» Data shown:
(** A coroutine parks on a stream, or goes on. *)
Lemma conn_write_park me' h rest : pc = WrCommit h rest \/ pc = WrParked h rest -> step_ok p pc me -> xylem_mux_write pc p me = Some me' -> mem_ok me' -> conn b me' peer.
Proof.
  intros Epc Hgood. pose proof pc_here as Hok. destruct Epc as [-> | ->]; simpl.
  - intros [= <-] Hm. mstream. destruct Hgood as [Hpk Hgood]. unfold _mux_send_wait_commit_cb in *. rewrite (Hgood o Ho) in *.
    destruct (_ || _); [destruct (Hpk false) as [w E]|destruct (Hpk true) as [w E]]; rewrite E in *; try done; ckeep (WrCommit h rest) (WrParked h rest); sput.
  - destruct (resume p (coros me)); [|done]. intros [= <-] Hm. ckeep (WrParked h rest) (Wr h rest).
Qed.
Lemma conn_read_park me' h len : pc = RdCommit h len \/ pc = RdParked h len -> step_ok p pc me -> xylem_mux_read pc p me = Some me' -> mem_ok me' -> conn b me' peer.
Proof.
  intros Epc Hgood. pose proof pc_here as Hok. destruct Epc as [-> | ->]; simpl.
  - intros [= <-] Hm. mstream. destruct Hgood as [Hpk Hgood]. unfold _mux_recv_wait_commit_cb in *. rewrite (Hgood o Ho) in *.
    destruct (_ || _); [destruct (Hpk false) as [w E]|destruct (Hpk true) as [w E]]; rewrite E in *; try done; ckeep (RdCommit h len) (RdParked h len); sput.
  - destruct (resume p (coros me)); [|done]. intros [= <-] Hm. ckeep (RdParked h len) (Rd h len).
Qed.

Lemma conn_unref me' : drop_refs pc p me = Some me' -> mem_ok me' -> conn b me' peer.
Proof.
  pose proof pc_here as Hok. destruct pc; try done; simpl. destruct n as [|n]; intros [= <-] Hm; [ckeep (Unref 0 h) Idle|].
  destruct (on_stream_held me h (fun s => put h (mux_stream_unref s) me) (c_mem _ _ _ _ Hconn)) as (o & Ho & Hr & E).
  { eapply pins_held; [done|]. cbn. rewrite one_eq. lia. }
  unfold unref_at in *. rewrite E in *. destruct (Nat.eqb_spec n 0); [ckeep (Unref (S n) h) Idle|ckeep (Unref (S n) h) (Unref n h)]; sput.
Qed.

Lemma conn_close_stream me' : xylem_mux_close_stream pc p me = Some me' -> mem_ok me' -> conn b me' peer.
Proof.
  pose proof pc_here as Hok. destruct pc; try done; simpl; intros [= <-] Hm; mstream.
  - destruct (closed o); [ckeep (Cs h) Idle|ckeep (Cs h) (CsState h)]. sput.
  - ckeep (CsState h) (FTry _ (KFin h)); [sput|]. split; [|done]. split; [exact Hok|].
    exists (fst (close_section o)). split; [|done]. cbn. by rewrite list_lookup_insert_eq by (by eapply lookup_lt_Some).
Qed.

Lemma conn_close_session me' : _mux_close_session pc p me = Some me' -> mem_ok me' -> conn b me' peer.
Proof.
  pose proof pc_here as Hok. destruct pc; try done; simpl.
  - destruct (mux_closed (mx me)) eqn:Ec; intros [= <-] Hm; [|ckeep (Cl a) (ClCount a)].
    ckeep (Cl a) (after_close a); destruct a; first [done|by left].
  - intros [= <-] Hm. ckeep (ClCount a) (ClReset 0 _ a).
  - destruct (Nat.ltb_spec i n).
    + pose proof (m_reset _ (c_mem _ _ _ _ Hconn) _ _ _ _ Hp) as Hn. destruct (streams (mx me) !! i) as [h|] eqn:Eh; [|apply lookup_ge_None in Eh; lia].
      intros [= <-] Hm. match goal with |- conn _ (on_stream ?h me ?f) _ => destruct (on_stream_held me h f (c_mem _ _ _ _ Hconn)) as (o & Ho & Hr & E) end.
      { apply stream_held. by eapply list_elem_of_lookup_2. }
      rewrite E in *. ckeep (ClReset i n a) (ClReset (S i) n a). sput.
    + intros [= <-] Hm. ckeep (ClReset i n a) (FTry go_away_frame (KGoAway a)).
  - intros [= <-] Hm. ckeep (ClTransport a) (after_close a); destruct a; first [done|by left].
Qed.

Lemma conn_read_test me' h len st : pc = RdTest h len st -> xylem_mux_read pc p me = Some me' -> mem_ok me' -> conn b me' peer.
Proof.
  pose proof pc_here as Hok. destruct pc; try done; simpl. intros [= -> -> ->] [= <-] Hm. mstream.
  destruct (read_done st o); [ckeep (RdTest h len st) (Unref 1 h)|ckeep (RdTest h len st) (RdCommit h len)].
Qed.

(** The caller of [_mux_write_frame] goes on. *)
Lemma conn_finish k rc c : (exists f, pc = FTry f k) \/ pc = FUnlock rc k -> mem_ok (finish k rc p (set_mu c me)) ->
  conn b (finish k rc p (set_mu c me)) peer.
Proof.
  intros Hpc. pose proof pc_here as Hok. destruct Hpc as [[f ->]| ->].
  - destruct Hok as [Hk Hok]. destruct k as [h|h chunk rest|h| |h|a]; try done; unfold finish; intros Hm.
    + ckeep (FTry f (KFin h)) (Unref 1 h).
    + ckeep (FTry f (KGoAway a)) (ClTransport a).
  - destruct Hok as [Hk Hcut].
    destruct k as [h|h chunk rest|h| |h|a]; unfold finish; [| | |done|by intros Hm; ckeep (FUnlock rc (KFin h)) (Unref 1 h); destruct rc|].
    + destruct (Z.eqb_spec rc 0) as [->|Hne]; intros Hm.
      * destruct (held_alive me h (c_mem _ _ _ _ Hconn)) as (o & Ho & Hr).
        { eapply pins_held; [done|]. simpl. rewrite one_eq. lia. }
        unfold on_stream in *. cbn [heap set_mu] in *. rewrite Ho, Hr in *.
        ckeep (FUnlock 0 (KOpen h)) (OAdd h); [sput|]. cbn. by rewrite list_lookup_insert_eq by (by eapply lookup_lt_Some); eexists.
      * ckeep (FUnlock rc (KOpen h)) (Unref 1 h). by destruct rc.
    + intros Hm. destruct (Z.eqb_spec rc 0) as [->|Hne]; [ckeep (FUnlock 0 (KWrite h chunk rest)) (WrSub h chunk rest)|].
      ckeep (FUnlock rc (KWrite h chunk rest)) (Unref 1 h). by destruct rc.
    + intros Hm. ckeep (FUnlock rc (KRead h)) (Unref 1 h). by destruct rc.
    + intros Hm. ckeep (FUnlock rc (KGoAway a)) (ClTransport a). by destruct rc.
Qed.

(** [_mux_write_frame] where nothing is put on the wire. *)
Lemma conn_write_frame me' : cut me = true \/ locking pc = false \/ (exists rc k, pc = FUnlock rc k) ->
  _mux_write_frame pc p me = Some me' -> mem_ok me' -> conn b me' peer.
Proof.
  intros Hcase. pose proof pc_here as Hok. pose proof conn_finish as Hfin. destruct pc; try done; simpl.
  - destruct (write_mu me); [done|]. intros [= <-] Hm. ckeep (FLock f k) (FHdr f k). exact (proj1 Hok).
  - destruct (write_mu me) eqn:E; intros [= <-] Hm.
    + rewrite <-(set_mu_id me) in *. apply Hfin; [by left; eexists|done].
    + destruct Hok as [Hk Hok].
      assert (forall x, sum_of x (update_of f) = 0) as Hz by (destruct k; try done; [by destruct Hk as (_ & o & _ & ->)|by rewrite Hk]).
      destruct k as [| | | |h|a]; try done; [ckeep (FTry f (KFin h)) (FHdr f (KFin h))|ckeep (FTry f (KGoAway a)) (FHdr f (KGoAway a))]; intros x; by rewrite Hz.
  - destruct Hcase as [Hc|[Hc|(? & ? & ?)]]; [|done..]. rewrite Hc. intros [= <-] Hm. ckeep (FHdr f k) (FUnlock (-1) k).
    + intros x. rewrite Hc. split; [by eapply frame_update_nonneg|done].
    + intros x _. by right.
    + split; [|by right]. destruct k; try done. by destruct Hok.
  - destruct Hcase as [Hc|[Hc|(? & ? & ?)]]; [|done..]. rewrite Hc. intros [= <-] Hm. destruct Hok as [Hk Hok]. ckeep (FPay f k) (FUnlock (-1) k).
    + cbn. congruence.
    + intros h. cbn. by destruct k.
    + cbn. congruence.
    + split; [|by right]. destruct k; try done. by destruct Hk.
  - intros [= <-] Hm. apply Hfin; [by right|done].
Qed.

Lemma conn_destroy me' : xylem_mux_destroy pc p me = Some me' -> mem_ok me' -> conn b me' peer.
Proof.
  destruct pc; try done; simpl. destruct (reader_done (mx me)) eqn:Ed; intros [= <-] Hm; [|done].
  pose proof Hconn as [Hm0 _ Hl _ _ _]. destruct Hl. destruct (left_behind me p Hm0 Hp Ed) as [Hd Hrest].
  unfold _mux_free in *. destruct (free_all me Hm0) as (hp & E & Hlen & Hrc). rewrite E in *. clear E.
  assert (Forall2 same_flow (heap me) hp) as Hhp.
  { apply Forall2_same_length_lookup_2; [done|]. intros g o o' Ho Ho'. destruct (Hrc g o' Ho') as (o1 & Ho1 & ->).
    rewrite Ho in Ho1. by injection Ho1 as <-. }
  assert (Forall2 same_buf (heap me) hp) as Hb by (eapply Forall2_impl; [done|]; by intros o o' (E1 & E2 & _)).
  assert (forall q pcq, <[p := Idle]> (procs me) !! q = Some pcq -> at_rest pcq = true) as Hall.
  { intros q pcq. rewrite list_lookup_insert_Some. intros [(<- & <- & _)|[Hne Hq]]; [done|]. by destruct (Hrest q pcq Hq) as [->|]. }
  assert (forall f : mux_pc -> nat, f Idle = 0%nat -> f LDone = 0%nat -> sum_list_with f (<[p := Idle]> (procs me)) = 0%nat) as Hz.
  { intros f H1 H2. apply sum_zero. intros q pcq Hq. apply Hall in Hq. by destruct pcq. }
  eapply (conn_plain win b me _ peer p DWait Idle); try cside; try done.
  split; proj; try done.
  - intros h1 h2 o1' o2' H1 H2 E. destruct (Hrc _ _ H1) as (o1 & Ho1 & ->), (Hrc _ _ H2) as (o2 & Ho2 & ->). by eapply l_ids.
  - intros h o' Ho'. destruct (Hrc _ _ Ho') as (o & Ho & ->). exact (l_id _ _ Ho).
  - intros h. rewrite Hz by done. cbn. lia.
  - by intros h ?%elem_of_nil.
  - intros h. rewrite Hz; [lia|done..].
  - intros q pcq Hq. apply Hall in Hq. by destruct pcq.
  - intros x. rewrite (same_bufs_object _ _ _ Hb). apply l_logs.
  - intros h o' Ho' Hc. destruct (Hrc _ _ Ho') as (o & Ho & ->). cbn. rewrite (l_send h o Ho Hc).
    pose proof (sum_insert (unsubtracted h) _ _ _ Idle Hp) as Hs. simpl in Hs. lia.
  - intros h o' Ho'. destruct (Hrc _ _ Ho') as (o & Ho & ->). exact (l_recv _ _ Ho).
  - intros h o' Ho'. destruct (Hrc _ _ Ho') as (o & Ho & ->). exact (l_grant _ _ Ho).
Qed.

(** Two coroutines do not write on the same stream. *)
Lemma other_writer q pcq h : writes h pc = 1%nat -> q <> p -> procs me !! q = Some pcq -> writes h pcq = 0%nat.
Proof.
  intros Hw Hne Hq. eapply (sum_other (writes h) _ p q); [apply (l_writer _ _ _ (c_local _ _ _ _ Hconn))|exact Hp|done..].
Qed.

Lemma conn_write_sub me' h chunk rest : pc = WrSub h chunk rest -> xylem_mux_write pc p me = Some me' -> mem_ok me' -> conn b me' peer.
Proof.
  pose proof pc_here as Hok. pose proof other_writer as Hother. destruct pc; try done; simpl. intros [= -> -> ->] [= <-] Hm. mstream.
  destruct Hok as (Hin & Hch & Hlen & Hrl & o' & Ho' & Hle). rewrite Ho in Ho'. injection Ho' as <-.
  pose proof (c_local _ _ _ _ Hconn) as Hl. destruct (l_id _ _ _ Hl _ _ Ho) as (Hid & Hub & _).
  eapply (conn_plain win b me _ peer p (WrSub h chunk rest) (Wr h (drop chunk rest))); try cside; try done.
  { cbn. eapply Forall2_put; [intros x; done|done|done]. }
  eapply (local_put win b me _ p (WrSub h chunk rest) (Wr h (drop chunk rest)) h o); try done; proj.
  - intros g Hg. cbn. by rewrite one_ne.
  - split; [done|]. rewrite length_drop. lia.
  - intros _. right. intros q pcq Hne Hq. eapply Hother; [|done..]. cbn. by rewrite one_eq.
  - cbn. apply uwrap_bound. lia.
  - intros Hc. cbn. rewrite uwrap_small by (unfold ubound in *; specialize (Hle Hc); lia). rewrite (l_send _ _ _ Hl _ _ Ho Hc).
    pose proof (sum_insert (unsubtracted h) _ _ _ (Wr h (drop chunk rest)) Hp) as Hs. cbn in Hs. rewrite one_eq in Hs. lia.
  - exact (l_recv _ _ _ Hl _ _ Ho).
  - exact (l_grant _ _ _ Hl _ _ Ho).
Qed.

(** The receive buffer of a stream stays within the windows. *)
Lemma buf_bound x : Z.of_nat (length (buf_of x (heap me))) <= win (negb b) + extra win b x.
Proof.
  pose proof (p_amount _ _ _ _ (c_recv _ _ _ _ Hconn) x) as HA. pose proof (p_bound _ _ _ _ (c_recv _ _ _ _ Hconn) x) as HB.
  rewrite negb_involutive in HB. lia.
Qed.
Lemma wins_small : win (negb b) + win b < 2 ^ 31.
Proof. destruct b; simpl; lia. Qed.
Lemma extra_bound x : 0 <= extra win b x <= win b.
Proof. unfold extra. pose proof (Hwin b). case_match; lia. Qed.
Lemma recv_len_bound h o : heap me !! h = Some o -> Z.of_nat (recv_len o) < 2 ^ 31.
Proof.
  intros Ho. pose proof (buf_bound (id o)) as HB. rewrite (buf_of_object (heap me) h o) in HB; [|apply (l_ids _ _ _ (c_local _ _ _ _ Hconn))|done].
  pose proof wins_small. pose proof (extra_bound (id o)). lia.
Qed.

» Instructions to follow:
What you give back should be only the lines of the records above, starting at the line with "x _. by right." and ending at the line with "(o1 & Ho1 & ->).", restated word for word.

» Solution for this task:
    + intros x _. by right.
    + split; [|by right]. destruct k; try done. by destruct Hok.
  - destruct Hcase as [Hc|[Hc|(? & ? & ?)]]; [|done..]. rewrite Hc. intros [= <-] Hm. destruct Hok as [Hk Hok]. ckeep (FPay f k) (FUnlock (-1) k).
    + cbn. congruence.
    + intros h. cbn. by destruct k.
    + cbn. congruence.
    + split; [|by right]. destruct k; try done. by destruct Hk.
  - intros [= <-] Hm. apply Hfin; [by right|done].
Qed.

Lemma conn_destroy me' : xylem_mux_destroy pc p me = Some me' -> mem_ok me' -> conn b me' peer.
Proof.
  destruct pc; try done; simpl. destruct (reader_done (mx me)) eqn:Ed; intros [= <-] Hm; [|done].
  pose proof Hconn as [Hm0 _ Hl _ _ _]. destruct Hl. destruct (left_behind me p Hm0 Hp Ed) as [Hd Hrest].
  unfold _mux_free in *. destruct (free_all me Hm0) as (hp & E & Hlen & Hrc). rewrite E in *. clear E.
  assert (Forall2 same_flow (heap me) hp) as Hhp.
  { apply Forall2_same_length_lookup_2; [done|]. intros g o o' Ho Ho'. destruct (Hrc g o' Ho') as (o1 & Ho1 & ->).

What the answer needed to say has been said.